Os familiares dos pacientes podem ser responsabilizados judicialmente por levá-los até a clínica, de acordo com o delegado, caso fique evidenciado o consentimento dos parentes em deixar as vítimas serem levadas à força para a casa de recuperação.
Maus-tratos, violência sexual e mais
As denúncias feitas por internos da unidade do Lago Oeste do Instituto Terapêutico Liberte-se apontam trabalho forçado e não remunerado, tortura, maus-tratos, violência sexual, cobranças abusivas e falta de assistência médica adequada.
Os internos disseram, por exemplo, que sofrem abusos sexuais constantemente, sobretudo aqueles com transtornos mentais. Há ainda denúncias de episódios de pessoas enforcadas, amarradas com cordas e trancadas em quartos superlotados.

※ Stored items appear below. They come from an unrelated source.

(* ===== verification/Prelude.v ===== *)
(** * obts: a verification development

    obts synchronizes Obsidian vaults. A self-hosted server (src/server/) keeps one bare
    git repository per vault and one metadata document; devices run a plugin
    (obsidian-plugin/src/) that commits local changes and pushes them. The server merges
    a device's commit into the vault's main branch or records a conflict, which a person
    reviews and resolves in the dashboard; directories that git does not store are
    synchronized beside it as intents. This library models the parts of that program a
    kernel can check, as Gallina functions and step relations translated from the
    source, and proves what makes each part correct.

    ** How to read it

    A JavaScript string is its list of UTF-16 code units ([jstring]); a dynamically
    typed value is a [jsval]; a function that throws returns a [result]; a Map or an
    object used as one is an association list in insertion order ([jmap]), a set of
    paths a duplicate-free list ([set_add], [js_set]), or a stdpp [gmap] where order
    cannot be observed. Definitions keep the names of the source. A function of the
    source that awaits is either one function of its inputs (where nothing can
    interleave because it runs under the vault's lock or in one transaction) or a step
    relation whose steps are the code between two awaits.

    What is not in the repository is a parameter: git ([GitReads], [GitTools],
    [GitObjects]), Unicode tables ([Unicode]), the decimal text of wide numbers
    ([Numerals]), date texts other than ISO ([Dates]), digests and password hashing
    ([Sha256], [Crypto]), text decoding ([TextTools], [TextBytes]), the YAML library ([Yaml],
    [YamlDocuments]). A class that ends in
    [Ok] states what the documentation of that service promises and the code relies on;
    each has an instance the examples compute with.

    ** Foundations

    - Prelude: strings, paths, sorting, sets and maps as the source uses them; the
      ancestry of slash-separated paths ([below], [covers]) that most components share.
    - Regex: regular expressions and a matcher proved against their denotation.
    - Js, Json: values, errors, [JSON.stringify] and [JSON.parse], which are inverse on
      plain values, so that comparing texts compares values.
    - Dates, Ids, Unicode: instants and their texts, identifiers and secrets, the Unicode
      services of the engine.

    ** Paths (shared/pathPolicy.ts, shared/namePortability.cjs, plugin main.cjs)

    PathPolicy characterises the paths a vault may hold ([canonical]) and proves that
    normalization returns exactly those; ClientPaths proves that the plugin's own copy
    of the policy agrees with it; NamePortability finds exactly the names a restricted
    platform cannot store; ClientTrees has the plugin's algorithms on trees of paths
    (prefix index, removal batches, topmost roots), each proved against its plain
    statement.

    ** Metadata, accounts (server/metadataStore.ts, server/authService.ts)

    Metadata has the rows of the document and the bookkeeping of transactions;
    MetadataStore publishes the document durably under every combination of failing file
    operations: what is served is what the file holds, or the store stops, and a
    transaction happens wholly or not at all. Auth has every method of the account
    service as a transaction: an enabled administrator always remains, a disabled account
    or revoked device is locked out, reset tokens work once, the login backoff is
    bounded.

    ** Directories (server/syncService.ts, server/app.ts)

    DirectoryIntents: deltas between snapshots of explicit directories, their
    application, compaction and classification against a device's proposal, and the
    historical snapshots rebuilt from the event log.

    ** Requests and journals (shared/validators.ts, plugin main.cjs)

    Validators parses request bodies; ClientJournals and ClientRecovery read the
    checkpoints, journals and decisions the plugin finds on its disk, from arbitrary
    JSON. The theorems connect the two sides: what the plugin builds the server parses,
    the rename pairs one accepts the other accepts, both compact intents alike.

    ** Merging (server/syncService.ts, server/gitService.ts)

    - GitTrees: the comparisons git prints, trees, and the tree of a disjoint merge.
    - StructuralMerge: what each side did to the files of the base, renames inferred
      included, and which actions conflict; a summary accounts for every changed path
      and the verdict does not depend on the order of the sides.
    - MergeDecision: the decision of [mergeDeviceCommit]; a disjoint merge from the natural
      merge base keeps what either side did and is well formed, one from an older base
      can lose a revert.
    - SemanticJson, CanvasMerge, BasesMerge, Frontmatter: the content merges of gitService.ts
      and frontmatterTimestampMerge.ts. An accepted merge of canvases or of bases reads
      back as a three-way merge of their parts; a note settled by timestamp rules holds
      the later value of each field and is otherwise untouched.
    - WorkTrees: trees written through a temporary work tree, with the directories that
      outlive their files and the errors of the file system.
    - ConflictReview: the groups a review shows, when a review has gone stale (through a
      bounded cache of verdicts), and when two trees make the same changes.
    - Resolution: what each kind of resolution writes and deletes, the decision units of
      a per-file resolution, and the candidate applied to a main that has advanced: it
      changes only the conflict, and exactly as reviewed.

    ** Pushing, stopping and starting again (server/syncService.ts, server/app.ts)

    A push crosses two stores, the metadata document and the git repository, that no
    transaction covers together. It is modelled call by call: a function of the service
    is an effect tree ([prog]) whose nodes are the calls another request, a failure or
    the end of the process can come between.

    - Programs: effect trees, the runs of a program among steps of others, and a logic of
      triples in which an assertion holds at every call, hence wherever a run stops.
    - Operations: the rows and encodings of operations, conflicts and directory plans.
    - VaultState: the durable state (metadata, references), the calls and how each can
      fail ([call_step], [Faults]), and what it means that the references are where
      the metadata says ([agrees]).
    - PushService: [integrateDeviceCommit] and all it calls: admission, validation,
      the transactions around each reference, the decision and its three merges,
      [createConflict].
    - Startup: what [createObtsServer] does before it serves: the reconciliation of
      interrupted operations, the protection of conflicts, the check of every vault.
    - Recoverable: the invariant: at most one operation explains where the references and
      the metadata of a vault differ. VaultFacts, PushFacts, PushSafety prove it of a
      push while other methods run, StartupSafety of the startup.
    - PushRecovery: the consequences: wherever a push stops, a start that completes makes
      references and metadata agree - for calls that fail in any way but two: the update
      of the device's own reference after it took effect, and the store while that
      reference is ahead of the metadata. It also runs both programs on a small vault
      ([exec]) and shows by a run why the faults have to be restricted: a reference
      that moves in an update that reports a failure is lost to the next start.

    ** Deleting a vault, removing a device (server/vaultLifecycleCoordinator.ts)

    VaultDeletion: the deletion worker, its transactions and the erasure of the files
    under faults: it resumes after any interruption that leaves the owner markers in place
    and ends with nothing of the vault left; without a marker it never ends. DeletionRequests: the request for a deletion and its repetition. Barriers and
    DeviceLeases: the in-memory barriers as step relations; nothing is erased while a
    request holds an admission, and a removed device's work is over.

    ** Removing a device (server/deviceRemovalService.ts)

    - DeviceRemoval: the removal service call by call ([Programs]): the intent, the
      phases of its journal, the gates (nothing unmerged is lost without the owner's
      grant), the deletion of the reference by compare-and-swap, the cleanup, the
      transaction that completes it, and the resumption of every journal at startup.
      The barrier of a device is its set of closed devices and its lease counts here;
      DeviceLeases has the promises behind it. Checkpoints for tests and log lines are
      omitted.
    - RemovalSafety: the calls over the store, one device's reference and its staged
      transfers ([call_step]), what other methods can do meanwhile ([others]: they
      respect the barrier and a removal's journal; removals of one device are
      serialized by the lock around them), and the proof that every erasure is of
      commits in the history of main or granted by the owner.
    - RemovalCompletion: the safety theorems, and that a start ends every interrupted
      removal with nothing of the device left and everything of others as it was.

    ** Connecting a new device (server/connectionService.ts)

    - RateLimits: the two rate limits: what a window admits, counting the origins the map
      forgets, when it forgets them, and why a request is refused.
    - Connections: the service's methods as programs over the store, the clock, the
      admissions of a vault and git: registration, review, approval, denial, status,
      bootstrap, completion and its repetition, with their transactions. The coordinator
      is an optional argument there as in the code ([lifecycle]).
    - ConnectionSafety: the life of a connection ([progress]), what requests may do to
      each other ([evolves]), and what each transaction does to the document.
    - ConnectionRuns: the calls with their failures ([call_step]) and the triples of the
      methods, by rely and guarantee: the identifiers a request draws are its own.
    - ConnectionEnrollment: the theorems - every method keeps what the others rely on,
      a completion that answers has enrolled its device, only approved connections
      enroll, and an answered completion run again later and alone ([exec]) answers for
      the same device, or is refused in the one case the code forgets.

    ** The plugin's concurrency (work-pool.cjs, path-mutation-gate.cjs)

    WorkPool: a byte budget and the bounded worker pool, which computes the sequential
    map under every interleaving and terminates. MutationGate: operations on overlapping
    paths never run together and none waits forever behind later ones.

    ** Bounds and fuel

    Recursion that is not structural takes fuel that the theorems show to be enough:
    [removal_loop] one unit per path, [lower_bound] the length of the key list,
    [ancestors] the length of the path, [parse_value] the length of the text. The loop
    that deletes a removed device's reference takes [rounds]: when they are spent the
    program waits, which the safety theorems cover, and the completion theorem shows one
    round to be enough when nothing moves the reference. Other loops that
    wait are step relations, with a measure or an explicit run where termination is
    claimed. Byte counts and sequence numbers are unbounded [Z] or [nat] with the
    safe-integer tests of the source written out.

    ** Not modelled

    - Running git, reading history (merge bases, ancestry) and quarantining uploads: they are
      the answers of [git_query] in a push. Of the other writers of references (settings,
      name repair, refreshes and resolutions of conflicts, the restoration of a note) the
      transactions that complete them at startup are modelled, not their live paths.
    - HTTP routing, sessions' cookies, the dashboard and its event stream, logs,
      diagnostics, configuration: input and output.
    - Chunked transfers and operation history.
    - The plugin's pull, push and apply loops; only the predicates, parsers, plans and
      the two concurrency primitives they use.
    - The Rust bridge (crates/), scripts, tests, formal models (architecture/), and the
      bundled obsidian-plugin/main.js, which is generated from obsidian-plugin/src. *)

From stdpp Require Export prelude gmap strings list sorting.
From Stdlib Require Export ZArith.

A unidade do Lago Oeste também não oferecia assistência médica adequada. Alguns pacientes usavam psicotrópicos como quetiapina e rivotril sem prescrição clara, além de não contarem com a presença de psicólogos e psiquiatras na clínica — quem quisesse se consultar, tinha que desembolsar R$ 300 para uma consulta online. Quem dão os medicamentos são monitores não formados na área médica.
As famílias dos acolhidos já pagam entre R$ 1.600 e R$ 1.800 de mensalidade pela internação e, ainda assim, pagam alimentação por fora e também têm que arcar com gastos como taxa de deslocamento. Se o paciente está com algum problema de saúde e solicita ir ao médico, por exemplo, é cobrado dele um valor entre R$ 150 e R$ 200.
Prisões
Três pessoas, de 40, 46 e 49 anos, foram presas pela Polícia Civil do DF (PCDF), que foi acionada pela CDH logo após a visita. Trata-se do casal de pastores donos da unidade do Lago Oeste e de um coordenador da mesma filial.
A 35ª DP ouviu 27 internos antes de prender em flagrante os coordenadores. Eles responderão pelo crime de cárcere privado.